How Motherhood Makes You a Better Person (Even When It Doesn’t Feel Like It)
- Morgan Watkins

- Jul 31
- 3 min read

Motherhood will humble you in ways you didn’t know you needed to be humbled. You’re sleep-deprived, constantly touched out, and running on cold coffee and crumbs from your toddler’s lunch. And yet… somehow, in the middle of the chaos, you realize something wild: you’re becoming a better person.
Not perfect. Not polished. Not "put together." But better. And here’s why I think it all comes down to three things: patience, self-awareness, and self-control.
1. Patience: Learning to Breathe Through the Tantrums
Before I had kids, I thought I was patient. I could wait in long lines, deal with difficult coworkers, and handle minor inconveniences with a smile. But nothing...and I mean nothing...teaches you real patience like trying to buckle a flailing toddler into a car seat while you're late and they’ve suddenly decided they "don’t like pants."
Motherhood stretches your capacity to stay calm. You learn to breathe deeply, to pause before reacting, and to pick your battles. And over time, this new kind of patience starts seeping into the rest of your life. You find yourself giving more grace, not just to your kids, but to your spouse, your friends, and even strangers who cut you off in traffic. (Okay, sometimes.)
2. Self-Awareness: Seeing Your Flaws in Miniature
Nothing holds up a mirror to your soul quite like a child who mimics everything you do. The good, the bad, the “oops, I didn’t know you heard me say that.” Motherhood makes you see yourself—your tone of voice, your habits, your go-to responses—and it pushes you to confront who you are.
It’s not always fun. In fact, it’s kind of uncomfortable. But in that discomfort is growth. You start to ask yourself questions like, “Why did I get so frustrated just now?” or “What kind of example am I setting in this moment?” It’s not about being perfect, it’s about being present and intentional. And in learning to understand ourselves better, we begin to grow into the people we want our kids to look up to.

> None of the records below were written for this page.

(** The writes one message brings to a subscriber that stands in the table
    under its own name: exactly one. *)
Lemma writes_to_member subscriber (bytes : Buffer) m :
  NoDup m.*1 → Forall (λ kv : string * Socket, kv.1 = name kv.2) m →
  Publisher.writes_to (Msg:=Msg) subscriber
    ((λ kv : string * Socket, Publisher.SocketWrite kv.2 bytes)
       <$> Js.Map_set (name subscriber) subscriber m)
  = [bytes].
Proof.
  induction m as [|[k s] m IH]; intros Hnd Hall.
  - unfold Publisher.writes_to. cbn. by rewrite bool_decide_true.
  - rewrite fmap_cons in Hnd. cbn [fst] in Hnd.
    apply NoDup_cons in Hnd as [Hnotin Hnd]. apply Forall_cons in Hall as [Hk Hall].
    cbn [fst snd] in Hk. cbn [Js.Map_set].
    destruct (decide (k = name subscriber)) as [Heq|Hne].
    + rewrite fmap_cons. cbn [snd].
      change (Publisher.SocketWrite subscriber bytes :: ?l)
        with ([Publisher.SocketWrite (Msg:=Msg) subscriber bytes] ++ l).
      unfold Publisher.writes_to at 1. rewrite omap_app.
      fold (Publisher.writes_to (Msg:=Msg) subscriber
              ((λ kv : string * Socket, Publisher.SocketWrite kv.2 bytes) <$> m)).
      rewrite writes_to_absent by (rewrite <- ?Heq; done).
      cbn. by rewrite bool_decide_true.
    + rewrite fmap_cons. cbn [snd].
      change (Publisher.SocketWrite s bytes :: ?l)
        with ([Publisher.SocketWrite (Msg:=Msg) s bytes] ++ l).
      unfold Publisher.writes_to at 1. rewrite omap_app.
      fold (Publisher.writes_to (Msg:=Msg) subscriber
              ((λ kv : string * Socket, Publisher.SocketWrite kv.2 bytes)
                 <$> Js.Map_set (name subscriber) subscriber m)).
      rewrite IH by done. cbn. rewrite bool_decide_false; [reflexivity|].
      intros ->. by apply Hne.
Qed.

(** After its name has been deleted from the table a subscriber is written
    nothing. *)
Lemma writes_to_stranger subscriber (bytes : Buffer) m :
  Forall (λ kv : string * Socket, kv.1 = name kv.2) m →
  Publisher.writes_to (Msg:=Msg) subscriber
    ((λ kv : string * Socket, Publisher.SocketWrite kv.2 bytes)
       <$> Js.Map_delete (name subscriber) m)
  = [].
Proof.
  intros Hall. apply writes_to_absent; [by apply Map_delete_Forall|].
  intros [[k s] [Hk [Hne _]%list_elem_of_filter]]%list_elem_of_fmap.
  cbn [fst] in *. by apply Hne.
Qed.

Lemma writes_to_app subscriber (o1 o2 : list (Publisher.Effect Msg)) :
  Publisher.writes_to subscriber (o1 ++ o2)
  = Publisher.writes_to subscriber o1 ++ Publisher.writes_to subscriber o2.
Proof. apply omap_app. Qed.
End PublisherLifeLemmas.

Section PublisherLifeTheorems.
Import Wire.
Context {Msg : Type} (Serialize : Buffer → Buffer).
Implicit Types (p : Publisher.Publisher Msg) (subscriber : Socket).

Lemma keyed_new (options : PublisherLife.Options Msg) nodeName :
  PublisherLife.keyed (PublisherLife.Publisher_new options nodeName).
Proof. split; [apply NoDup_nil_2|apply Forall_nil_2]. Qed.

Lemma writes_to_batch subscriber p (msgs : list Msg) (sent : list Buffer)
    (one : Buffer → list Buffer) :
  Forall2 (λ msg bytes, Publisher.serialized p msg = Ok bytes) msgs sent →
  (∀ bytes, Publisher.writes_to (Msg:=Msg) subscriber
              ((λ kv : string * Socket, Publisher.SocketWrite kv.2 bytes)
                 <$> Publisher._subClients p) = one bytes) →
  Publisher.writes_to subscriber (concat (PublisherLife.calls_for p <$> msgs))
  = concat (one <$> sent).
Proof.
  intros Hsent Hone. induction Hsent as [|msg bytes msgs sent Hs _ IH]; [reflexivity|].
  cbn [fmap list_fmap concat]. rewrite writes_to_app, IH. f_equal.
  unfold PublisherLife.calls_for. rewrite Hs. apply Hone.
Qed.

Lemma concat_singletons {A} (l : list A) : concat ((λ x, [x]) <$> l) = l.
Proof. induction l as [|x l IH]; [reflexivity|]. cbn. by rewrite IH. Qed.

Lemma concat_nils {A B} (l : list A) : concat ((λ _, @nil B) <$> l) = [].
Proof. induction l as [|x l IH]; [reflexivity|]. exact IH. Qed.
End PublisherLifeTheorems.

(** X20.  A publisher constructed without latching never stores a message,
    whatever batches, publications, connections and closes it goes through;
    a subscriber whose header validates is then written the response header
    and nothing behind it. *)
Theorem X20_without_latching_a_new_subscriber_gets_the_header_only
    {Msg : Type} (Serialize : Wire.Buffer → Wire.Buffer)
    (options : PublisherLife.Options Msg) (nodeName : string)
    (ops : list (PublisherLife.Op Msg)) (subscriber : Socket)
    (header : gmap string string) :
  PublisherLife.latching options = false →
  TcprosUtils.validateSubHeader header (PublisherLife.topic options)
    (PublisherLife.type options) (Wire.md5sum (PublisherLife.typeClass options))
  = Ok None →
  let p := PublisherLife.run Serialize ops (PublisherLife.Publisher_new options nodeName) in
  Publisher._lastSentMsg p = None
  ∧ Publisher.writes_to subscriber
      (Js.out (Publisher.handleSubscriberConnection Serialize subscriber header p))
    = [Wire.received (WireFormat.enc_header
         ["callerid=" +:+ nodeName;
          "md5sum=" +:+ Wire.md5sum (PublisherLife.typeClass options);
          "type=" +:+ PublisherLife.type options; "latching=false"])].
Proof.
  intros Hl Hv p.
  destruct (run_frame Serialize ops (PublisherLife.Publisher_new options nodeName))
    as (H1 & H2 & H3 & H4 & H5 & H6 & _).
  fold p in H1, H2, H3, H4, H5, H6.
  cbn [PublisherLife.Publisher_new Publisher._topic Publisher._type Publisher._latching
       Publisher._messageHandler Publisher.nodeName Publisher._lastSentMsg] in *.
  assert (Hlast : Publisher._lastSentMsg p = None) by (by apply H6).
  split; [exact Hlast|].
  rewrite handleSubscriberConnection_ok by (by rewrite H1, H2, H4).
  unfold Js.out. cbn [fst snd]. rewrite writes_to_accepted, Hlast.
  by rewrite H5, H4, H2, H3, Hl.
Qed.

(** X20 at a talker that has published twice before the listener connects. *)
Lemma X20_witness :
  let options := PublisherLife.mkOptions "/chatter" "std_msgs/String" false false
                   None (Some (-1)) false Wire.StringMsg in
  let header : gmap string string :=
    {[ "callerid" := "/listener"; "topic" := "/chatter";
       "type" := "std_msgs/String";
       "md5sum" := "992ce8a1687cec8c8bd883ec73ca41d1" ]} in
  let p := PublisherLife.run (λ b, b)
             [PublisherLife.Publish "A" None; PublisherLife.Publish "B" None]
             (PublisherLife.Publisher_new options "/talker") in
  PublisherLife.latching options = false
  ∧ Publisher.writes_to (mkSocket "127.0.0.1:40000" 1)
      (Js.out (Publisher.handleSubscriberConnection (λ b, b)
                 (mkSocket "127.0.0.1:40000" 1) header p))
    = [Wire.received (WireFormat.enc_header
         ["callerid=/talker"; "md5sum=992ce8a1687cec8c8bd883ec73ca41d1";
          "type=std_msgs/String"; "latching=false"])].
Proof.
  split; [reflexivity|].
  refine (proj2 (X20_without_latching_a_new_subscriber_gets_the_header_only (λ b, b)
            (PublisherLife.mkOptions "/chatter" "std_msgs/String" false false
               None (Some (-1)) false Wire.StringMsg) "/talker"
            [PublisherLife.Publish "A" None; PublisherLife.Publish "B" None]
            (mkSocket "127.0.0.1:40000" 1)
            {[ "callerid" := "/listener"; "topic" := "/chatter";
               "type" := "std_msgs/String";
               "md5sum" := "992ce8a1687cec8c8bd883ec73ca41d1" ]} eq_refl _)).
  vm_compute. reflexivity.
Defined.

(** X21.  On a publisher that was constructed and went through any history,
    a subscriber whose header validates is written every message of a later
    batch exactly once, in the order of the batch (the messages being ones
    that serialize); once the ['close'] handler of its socket has run it is
    written nothing. *)
Theorem X21_subscriber_gets_each_message_once_until_it_closes
    {Msg : Type} (Serialize : Wire.Buffer → Wire.Buffer)
    (options : PublisherLife.Options Msg) (nodeName : string)
    (ops : list (PublisherLife.Op Msg)) (subscriber : Socket)
    (header : gmap string string) (msgs : list Msg) (sent : list Wire.Buffer) :
  let p := PublisherLife.run Serialize ops (PublisherLife.Publisher_new options nodeName) in
  TcprosUtils.validateSubHeader header (PublisherLife.topic options)
    (PublisherLife.type options) (Wire.md5sum (PublisherLife.typeClass options))
  = Ok None →
  Forall2 (λ msg bytes, Publisher.serialized p msg = Ok bytes) msgs sent →
  let p1 := Js.state (Publisher.handleSubscriberConnection Serialize subscriber header p) in
  Publisher.writes_to subscriber (Js.out (Publisher._handleMsgQueue msgs p1)) = sent
  ∧ Publisher.writes_to subscriber
      (Js.out (Publisher._handleMsgQueue msgs (Js.state (Publisher.onClose subscriber p1))))
    = [].
Proof.
  intros p Hv Hsent p1.
  destruct (run_frame Serialize ops (PublisherLife.Publisher_new options nodeName))
    as (H1 & H2 & _ & H4 & _ & _ & H7).
  fold p in H1, H2, H4, H7.
  cbn [PublisherLife.Publisher_new Publisher._topic Publisher._type
       Publisher._messageHandler] in H1, H2, H4.
  destruct (H7 (keyed_new options nodeName)) as [Hnd Hall].
  assert (Hp1 : p1 = Publisher.set_subClients
                       (Js.Map_set (name subscriber) subscriber (Publisher._subClients p)) p).
  { subst p1. rewrite handleSubscriberConnection_ok by (by rewrite H1, H2, H4).
    reflexivity. }
  rewrite !handleMsgQueue_cases. unfold Js.out. cbn [fst snd]. split.
  - rewrite (writes_to_batch subscriber p1 msgs sent (λ bytes, [bytes])).
    + apply concat_singletons.
    + by rewrite Hp1.
    + intros bytes. rewrite Hp1. cbn [Publisher._subClients Publisher.set_subClients].
      by apply writes_to_member.
  - rewrite (writes_to_batch subscriber _ msgs sent (λ _, [])).
    + apply concat_nils.
    + by rewrite Hp1.
    + intros bytes. rewrite Hp1. unfold Js.state. cbn.
      apply writes_to_stranger. by apply Map_set_Forall.
Qed.

(** X21 at a talker with one listener connected before, and a second one
    that connects, gets "A" and "B", and closes. *)
Lemma X21_witness :
  let options := PublisherLife.mkOptions "/chatter" "std_msgs/String" false false
                   None (Some (-1)) false Wire.StringMsg in
  let header : gmap string string :=
    {[ "callerid" := "/listener"; "topic" := "/chatter";
       "type" := "std_msgs/String";
       "md5sum" := "992ce8a1687cec8c8bd883ec73ca41d1" ]} in
  let first := mkSocket "127.0.0.1:40000" 1 in
  let second := mkSocket "127.0.0.1:40001" 2 in
  let p := PublisherLife.run (λ b, b) [PublisherLife.Connect first header]
             (PublisherLife.Publisher_new options "/talker") in
  let p1 := Js.state (Publisher.handleSubscriberConnection (λ b, b) second header p) in
  Publisher.writes_to second (Js.out (Publisher._handleMsgQueue ["A"; "B"] p1))
  = [Wire.received [5; 0; 0; 0; 1; 0; 0; 0; 65];
     Wire.received [5; 0; 0; 0; 1; 0; 0; 0; 66]].
Proof.
  refine (proj1 (X21_subscriber_gets_each_message_once_until_it_closes (λ b, b)
            (PublisherLife.mkOptions "/chatter" "std_msgs/String" false false
               None (Some (-1)) false Wire.StringMsg) "/talker"
            [PublisherLife.Connect (mkSocket "127.0.0.1:40000" 1)
               {[ "callerid" := "/listener"; "topic" := "/chatter";
                  "type" := "std_msgs/String";
                  "md5sum" := "992ce8a1687cec8c8bd883ec73ca41d1" ]}]
            (mkSocket "127.0.0.1:40001" 2)
            {[ "callerid" := "/listener"; "topic" := "/chatter";
               "type" := "std_msgs/String";
               "md5sum" := "992ce8a1687cec8c8bd883ec73ca41d1" ]}
            ["A"; "B"]
            [Wire.received [5; 0; 0; 0; 1; 0; 0; 0; 65];
             Wire.received [5; 0; 0; 0; 1; 0; 0; 0; 66]] _ _)).
  - vm_compute. reflexivity.
  - repeat (apply Forall2_cons; split; [vm_compute; reflexivity|]). apply Forall2_nil_2.
Defined.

3. Self-Control: Responding Instead of Reacting
If patience is waiting, and self-awareness is seeing, then self-control is choosing. Choosing to speak gently when you want to yell. Choosing to stay off your phone and really listen to your child’s made-up story for the 8th time. Choosing to let go of your to-do list for a few minutes because what your child really needs is for you to sit on the floor and just be with them.
Motherhood is full of moments where you’re tested, physically, emotionally, and mentally. But each time you respond with love instead of frustration, or hold your tongue when you want to snap, you’re building something strong in yourself. Not just for your child’s sake, but for your own.
The Beautiful Mess of Becoming
No one becomes a better person overnight. And no mom is nailing all of this every day. I have my moments (read: entire days) where I fall short, lose my cool, and question whether I’m cut out for this. But even in those messy moments, I can see that motherhood is refining me. It’s not about achieving some perfect version of myself, it’s about becoming someone who loves more deeply, gives more freely, and lives more intentionally.
So if you’re in the thick of it, wondering if you’re doing enough or being enough, take heart. Every diaper change, every sleepless night, every hard-but-holy moment is shaping you into a stronger, softer, and more patient version of yourself.
And honestly? That’s the kind of better I want to be.